Reviews Given
I think that though you do need to work on the grammar and punctuation and sentencing, there is a great idea implanted in your writing. I suggest making this the prompt for a new story.
You could start out with the boy not thinking that the story was true, and entering the abandoned bathroom. This way the reader is still creeped out and worried for the main character.
You could also use an age for the boy (both of them), and tell why the boy in the mirror is first off in the mirror and second whh he skipped his classes.
Great work, can't wait to hear more!
A little weird.... um.... 🤐
There were a few grammar mistakes, like "seen" instead of "see," and you forgot to end the part where the narrator speaks with the ", but besides that is was beautiful and amazing. I hope you write more
Wow that's embarrassing! I've forgotten to wear Underwear once but that's horrible. New source of nightmares XD!
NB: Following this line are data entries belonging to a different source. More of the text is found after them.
(** Reading back the digits of [n] continues the accumulator [a] by
    [n]. *)
Lemma digits_dec_digits (fuel : nat) :
  forall (n : Z) (acc : list ascii) (a : Z),
  (0 <= n < 2 ^ Z.of_nat fuel)%Z ->
  exists k : nat, digits a false (dec_digits fuel n acc) =
                  digits (a * 10 ^ Z.of_nat k + n) false acc.
Proof.
  induction fuel as [|fuel IH]; intros n acc a Hn.
  - simpl in Hn. assert (n = 0%Z) as -> by lia.
    exists O. simpl. now rewrite Z.mul_1_r, Z.add_0_r.
  - cbn [dec_digits].
    assert (Hm : (0 <= n mod 10 < 10)%Z) by (apply Z.mod_pos_bound; lia).
    destruct (digit_char (n mod 10) Hm) as [Hd Hv].
    pose proof (Z.div_mod n 10 ltac:(lia)) as Hdm.
    destruct (n <? 10)%Z eqn:E.
    + apply Z.ltb_lt in E. exists 1%nat. cbn [digits]. rewrite Hd, Hv.
      rewrite Z.mod_small by lia. replace (a * 10 ^ Z.of_nat 1 + n)%Z with (a * 10 + n)%Z by (simpl; lia). reflexivity.
    + apply Z.ltb_ge in E.
      assert (Hpow : (2 ^ Z.of_nat (S fuel) = 2 * 2 ^ Z.of_nat fuel)%Z)
        by (rewrite Nat2Z.inj_succ, Z.pow_succ_r by lia; reflexivity).
      assert (Hq : (0 <= n / 10 < 2 ^ Z.of_nat fuel)%Z).
      { split; [apply Z.div_pos; lia|].
        assert (n / 10 <= n / 2)%Z by (apply Z.div_le_compat_l; lia).
        assert (n / 2 < 2 ^ Z.of_nat fuel)%Z by (apply Z.div_lt_upper_bound; lia).
        lia. }
      destruct (IH (n / 10)%Z (ascii_of_nat (48 + Z.to_nat (n mod 10)) :: acc) a Hq) as [k Hk]. rewrite Hk.
      exists (S k). cbn [digits]. rewrite Hd, Hv. f_equal.
      rewrite Nat2Z.inj_succ, Z.pow_succ_r by lia. lia.
Qed.

Lemma digit_not_space (c : ascii) : is_digit c = true -> is_space c = false.
Proof. destruct c as [[] [] [] [] [] [] [] []]; vm_compute; congruence. Qed.

Lemma drop_space_id (l : list ascii) :
  Forall (fun c => is_space c = false) l -> drop_space l = l.
Proof. intros H. destruct H as [|c l Hc _]; [reflexivity|]. simpl. now rewrite Hc. Qed.

Lemma strip_id (l : list ascii) :
  Forall (fun c => is_space c = false) l -> strip l = l.
Proof.
  intros H. unfold strip. rewrite (drop_space_id l H).
  rewrite (drop_space_id (rev l)) by (apply Forall_rev; exact H). apply rev_involutive.
Qed.

Lemma unsigned_digits (c : ascii) (t : list ascii) :
  is_digit c = true -> unsigned (c :: t) = digits 0 false (c :: t).
Proof. intros Hc. simpl. now rewrite Hc. Qed.

(** The digits of [k >= 0] read back as [k]. *)
Lemma unsigned_dec_digits (k : Z) :
  (0 <= k)%Z ->
  let D := dec_digits (S (Z.to_nat (Z.log2 k))) k [] in
  Forall (fun c => is_digit c = true) D /\ unsigned D = Some k.
Proof.
  intros Hk D.
  destruct (dec_digits_shape (S (Z.to_nat (Z.log2 k))) k []) as (L & HL & HF & Hne).
  rewrite app_nil_r in HL. fold D in HL. rewrite HL. split; [exact HF|].
  destruct L as [|c t]; [exfalso; now apply Hne|].
  inversion HF as [|? ? Hc _]; subst.
  rewrite unsigned_digits by exact Hc. rewrite <- HL. unfold D.
  assert (Hb : (0 <= k < 2 ^ Z.of_nat (S (Z.to_nat (Z.log2 k))))%Z).
  { split; [exact Hk|]. rewrite Nat2Z.inj_succ, Z2Nat.id by apply Z.log2_nonneg.
    destruct (Z.eq_dec k 0%Z) as [->|Hk0]; [reflexivity|].
    apply Z.log2_spec. lia. }
  destruct (digits_dec_digits _ k [] 0%Z Hb) as [n Hn]. rewrite Hn. reflexivity.
Qed.

Lemma py_int_digit_head (s : string) (c : ascii) (t : list ascii) :
  strip (list_ascii_of_string s) = c :: t -> is_digit c = true ->
  py_int s = unsigned (c :: t).
Proof.
  intros Hs Hc. unfold py_int. rewrite Hs. revert Hc.
  destruct c as [[] [] [] [] [] [] [] []]; vm_compute; first [reflexivity | discriminate].
Qed.

(** [int(str(n)) == n]. *)
Lemma py_int_py_str (n : Z) : py_int (py_str n) = Some n.
Proof.
  unfold py_str. destruct (n <? 0)%Z eqn:E.
  - apply Z.ltb_lt in E.
    destruct (unsigned_dec_digits (- n) ltac:(lia)) as [HF HU].
    unfold py_int. rewrite list_ascii_of_string_of_list_ascii.
    rewrite strip_id.
    + change (option_map Z.opp (unsigned (dec_digits (S (Z.to_nat (Z.log2 (- n)))) (- n) [])) = Some n).
      rewrite HU. simpl. f_equal. lia.
    + constructor; [reflexivity|].
      eapply Forall_impl; [exact HF|]. intros c Hc. apply digit_not_space, Hc.
  - apply Z.ltb_ge in E.
    destruct (unsigned_dec_digits n E) as [HF HU].
    destruct (dec_digits (S (Z.to_nat (Z.log2 n))) n []) as [|c t] eqn:ED.
    + discriminate HU.
    + inversion HF as [|? ? Hc _]; subst.
      erewrite py_int_digit_head; [exact HU| |exact Hc].
      rewrite list_ascii_of_string_of_list_ascii. apply strip_id.
      eapply Forall_impl; [exact HF|]. intros c0 Hc0. apply digit_not_space, Hc0.
Qed.

(** The characters of [str(n)] are digits and the minus sign. *)
Lemma py_str_chars (n : Z) :
  forallb (fun c => is_digit c || Ascii.eqb c "-") (list_ascii_of_string (py_str n)) = true.
Proof.
  unfold py_str. rewrite list_ascii_of_string_of_list_ascii.
  assert (Hd : forall k, forallb (fun c => is_digit c || Ascii.eqb c "-")
                           (dec_digits (S (Z.to_nat (Z.log2 k))) k []) = true).
  { intros k. destruct (dec_digits_shape (S (Z.to_nat (Z.log2 k))) k []) as (D & -> & HF & _).
    rewrite app_nil_r. apply forallb_forall. intros c Hc.
    rewrite Forall_forall in HF. rewrite (HF c ltac:(now apply list_elem_of_In)). reflexivity. }
  destruct (n <? 0)%Z; [simpl; apply Hd | apply Hd].
Qed.

(** A status code passed as the decimal string [str(n)] of an integer
    is answered as the integer [n] itself: [int()] reads the string back
    as [n], and no such string is one of the patterned tokens. *)
Theorem is_body_allowed_str_int (n : Z) :
  py_int (py_str n) = Some n /\
  is_body_allowed_for_status_code (SStr (py_str n)) =
  is_body_allowed_for_status_code (SInt n).
Proof.
  split; [apply py_int_py_str|].
  assert (Hp : in_patterned (SStr (py_str n)) = false).
  { unfold in_patterned. destruct (existsb (String.eqb (py_str n)) patterned_fields) eqn:E; [|reflexivity].
    apply existsb_exists in E as (p & Hp & Heq). apply String.eqb_eq in Heq.
    pose proof (py_str_chars n) as Hc. rewrite Heq in Hc.
    simpl in Hp. repeat destruct Hp as [<-|Hp]; try discriminate Hc. destruct Hp. }
  unfold is_body_allowed_for_status_code. rewrite Hp. simpl.
  rewrite py_int_py_str. reflexivity.
Qed.

End StatusCodeStrFacts.

(* ================================================================== *)
(** ** Path templates put one after the other *)

Module PathParamsConcatFacts.
Import PathParams PathParamsFacts.

(** Decides [closed]. *)
Fixpoint closedb (l : list ascii) : bool :=
  match l with
  | [] => true
  | c :: t =>
      (if Ascii.eqb c "{" then existsb (Ascii.eqb "}") t else true) && closedb t
  end.

Lemma closedb_closed (l : list ascii) : closedb l = true -> closed l.
Proof.
  induction l as [|c t IH]; intros H; [apply closed_nil|].
  simpl in H. apply andb_true_iff in H as [Hc Ht].
  destruct (ascii_dec c "{") as [->|Hne].
  - apply closed_cons_open. split; [|apply IH, Ht].
    apply existsb_exists in Hc as (x & Hx & Heq). apply Ascii.eqb_eq in Heq. now subst.
  - apply closed_cons_other; [exact Hne | apply IH, Ht].
Qed.

Lemma list_ascii_of_string_app (s1 s2 : string) :
  list_ascii_of_string (s1 ++ s2) = list_ascii_of_string s1 ++ list_ascii_of_string s2.
Proof. induction s1 as [|c s1 IH]; simpl; [reflexivity | now rewrite IH]. Qed.

Lemma lazy_close_split (s x r : list ascii) :
  lazy_close s = Some (x, r) -> s = x ++ "}"%char :: r.
Proof.
  revert x. induction s as [|c t IH]; intros x H; simpl in H; [discriminate|].
  destruct (Ascii.eqb c "}") eqn:E1.
  - apply Ascii.eqb_eq in E1. subst. injection H as <- <-. reflexivity.
  - destruct (Ascii.eqb c "010"); [discriminate|].
    destruct (lazy_close t) as [[x' r']|]; [|discriminate].
    simpl in H. injection H as <- <-. simpl. f_equal. apply IH. reflexivity.
Qed.

(** A closing brace in [b] ends the lazy match inside [b]. *)
Lemma lazy_close_app (b c : list ascii) :
  In "}"%char b ->
  lazy_close (b ++ c) = option_map (fun '(x, r) => (x, r ++ c)) (lazy_close b).
Proof.
  induction b as [|c0 b IH]; intros Hin; [destruct Hin|]. simpl.
  destruct (Ascii.eqb c0 "}") eqn:E1; [reflexivity|].
  destruct (Ascii.eqb c0 "010"); [reflexivity|].
  assert (Hb : In "}"%char b).
  { destruct Hin as [Heq|Hin]; [subst c0; vm_compute in E1; discriminate E1 | exact Hin]. }
  rewrite (IH Hb). destruct (lazy_close b) as [[x r]|]; reflexivity.
Qed.

Lemma match_at_other (c : ascii) (t : list ascii) :
  c <> "{"%char -> match_at (c :: t) = None.
Proof. intros Hc. destruct c as [[] [] [] [] [] [] [] []]; try reflexivity; congruence. Qed.

(** Enough fuel gives the same scan. *)
Lemma findall_fuel_enough (n : nat) :
  forall (s : list ascii) (f1 f2 : nat),
  length s <= n -> length s <= f1 -> length s <= f2 ->
  findall_fuel f1 s = findall_fuel f2 s.
Proof.
  induction n as [|n IH]; intros s f1 f2 Hn H1 H2.
  { destruct s; [|simpl in Hn; lia]. destruct f1, f2; reflexivity. }
  destruct s as [|c t]; [destruct f1, f2; reflexivity|].
  destruct f1 as [|f1]; [simpl in H1; lia|]. destruct f2 as [|f2]; [simpl in H2; lia|].
  simpl in Hn, H1, H2. cbn [findall_fuel].
  destruct (match_at (c :: t)) as [[x r]|] eqn:E.
  - assert (Hr : length r < S (length t)).
    { destruct (ascii_dec c "{") as [->|Hc]; [|rewrite match_at_other in E by exact Hc; discriminate].
      simpl in E. apply lazy_close_split in E. subst t.
      rewrite length_app. simpl. lia. }
    f_equal. apply IH; lia.
  - apply IH; lia.
Qed.

Lemma findall_fuel_app (n : nat) :
  forall (s t : list ascii) (fuel : nat),
  length s <= n -> closed s -> length (s ++ t) <= fuel ->
  findall_fuel fuel (s ++ t) =
  findall_fuel (length s) s ++ findall_fuel (length t) t.
Proof.
  induction n as [|n IH]; intros s t fuel Hn Hs Hf.
  { destruct s; [|simpl in Hn; lia]. simpl in *. apply (findall_fuel_enough (length t)); lia. }
  destruct s as [|c s'].
  { simpl in *. apply (findall_fuel_enough (length t)); lia. }
  destruct fuel as [|fuel]; [simpl in Hf; lia|].
  simpl in Hn, Hf. rewrite length_app in Hf.
  cbn [length findall_fuel app].
  destruct (ascii_dec c "{") as [->|Hc].
  - apply closed_cons_open in Hs as [Hin Hs'].
    cbn [match_at]. rewrite (lazy_close_app s' t Hin).
    destruct (lazy_close s') as [[x r]|] eqn:E; simpl.
    + apply lazy_close_split in E. subst s'.
      assert (Hr : closed r)
        by (apply (closed_app_r (x ++ ["}"%char])); now rewrite <- app_assoc).
      rewrite length_app in Hn, Hf. simpl in Hn, Hf.
      f_equal. rewrite (IH r t fuel ltac:(lia) Hr ltac:(rewrite length_app; lia)).
      f_equal. apply (findall_fuel_enough (length r)); rewrite ?length_app; simpl; lia.
    + apply IH; [lia | exact Hs' | rewrite length_app; lia].
  - apply closed_cons_other in Hs; [|exact Hc].
    rewrite (match_at_other c (s' ++ t) Hc), (match_at_other c s' Hc).
    apply IH; [lia | exact Hs | rewrite length_app; lia].
Qed.

(** Appending a path template [p2] to a template [p1] whose every [{]
    is closed by a [}] (as a router prefix in front of a route path):
    the names found are those of [p1] followed by those of [p2], so the
    parameter set is the union of the two sets. *)
Theorem get_path_param_names_app (p1 p2 : string) :
  closed (list_ascii_of_string p1) ->
  findall_braces (p1 ++ p2) = findall_braces p1 ++ findall_braces p2 /\
  get_path_param_names (p1 ++ p2) = get_path_param_names p1 ∪ get_path_param_names p2.
Proof.
  intros Hc.
  assert (Hf : findall_braces (p1 ++ p2) = findall_braces p1 ++ findall_braces p2).
  { unfold findall_braces. rewrite list_ascii_of_string_app.
    apply (findall_fuel_app (length (list_ascii_of_string p1))); [lia | exact Hc | lia]. }
  split; [exact Hf|]. unfold get_path_param_names. rewrite Hf. apply list_to_set_app_L.
Qed.

Lemma get_path_param_names_app_witness :
  closed (list_ascii_of_string "/users/{user_id}") /\
  get_path_param_names ("/users/{user_id}" ++ "/items/{item_id}") =
  get_path_param_names "/users/{user_id}" ∪ get_path_param_names "/items/{item_id}".
Proof.
  assert (Hc : closed (list_ascii_of_string "/users/{user_id}"))
    by (apply closedb_closed; vm_compute; reflexivity).
  split; [exact Hc|]. apply (get_path_param_names_app "/users/{user_id}" "/items/{item_id}" Hc).
Defined.

End PathParamsConcatFacts.

(* ================================================================== *)
(** ** Operation ids *)

Module OperationIdFacts.
Import OperationId PathParamsConcatFacts.

Lemma sub_nonword_app (s1 s2 : string) :
  sub_nonword (s1 ++ s2) = (sub_nonword s1 ++ sub_nonword s2)%string.
Proof.
  induction s1 as [|c s1 IH]; [reflexivity|].
  exact (f_equal (String (if is_word c then c else "_"%char)) IH).
Qed.

Lemma is_word_lower_char (c : ascii) : is_word (lower_char c) = is_word c.
Proof. destruct c as [[] [] [] [] [] [] [] []]; vm_compute; reflexivity. Qed.

Lemma lower_words (s : string) :
  forallb is_word (list_ascii_of_string (lower s)) =
  forallb is_word (list_ascii_of_string s).
Proof.
  induction s as [|c s IH]; cbn [lower list_ascii_of_string forallb]; [reflexivity|].
  now rewrite is_word_lower_char, IH.
Qed.

Lemma sub_nonword_words (s : string) :
  forallb is_word (list_ascii_of_string (sub_nonword s)) = true.
Proof.
  induction s as [|c s IH]; cbn [sub_nonword list_ascii_of_string forallb]; [reflexivity|].
  destruct (is_word c) eqn:E; cbn [andb]; [now rewrite E | exact IH].
Qed.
There were a few grammar errors but the way you wrote the piece of text made it emotional and created connections for the reader. Be strong!
Wow!! It sounds great! I knew it was a father or stepfather at about the third paragraph, but that's just because I have read things like this. There are a few grammar errors, but besides that it's great!
I suffer greatly from anxiety, and hearing it explained in words got me thinking. I did feel anxiety while reading this, and it also comforted me that other people can have the same symptoms. I believe that this is a story, wether people are relating to genres when they are saying it's not or whatever.
Any who, I think it was great.
I think this symbolizes life and love perfectly. I admire the symbolism you used with the forest - very great job.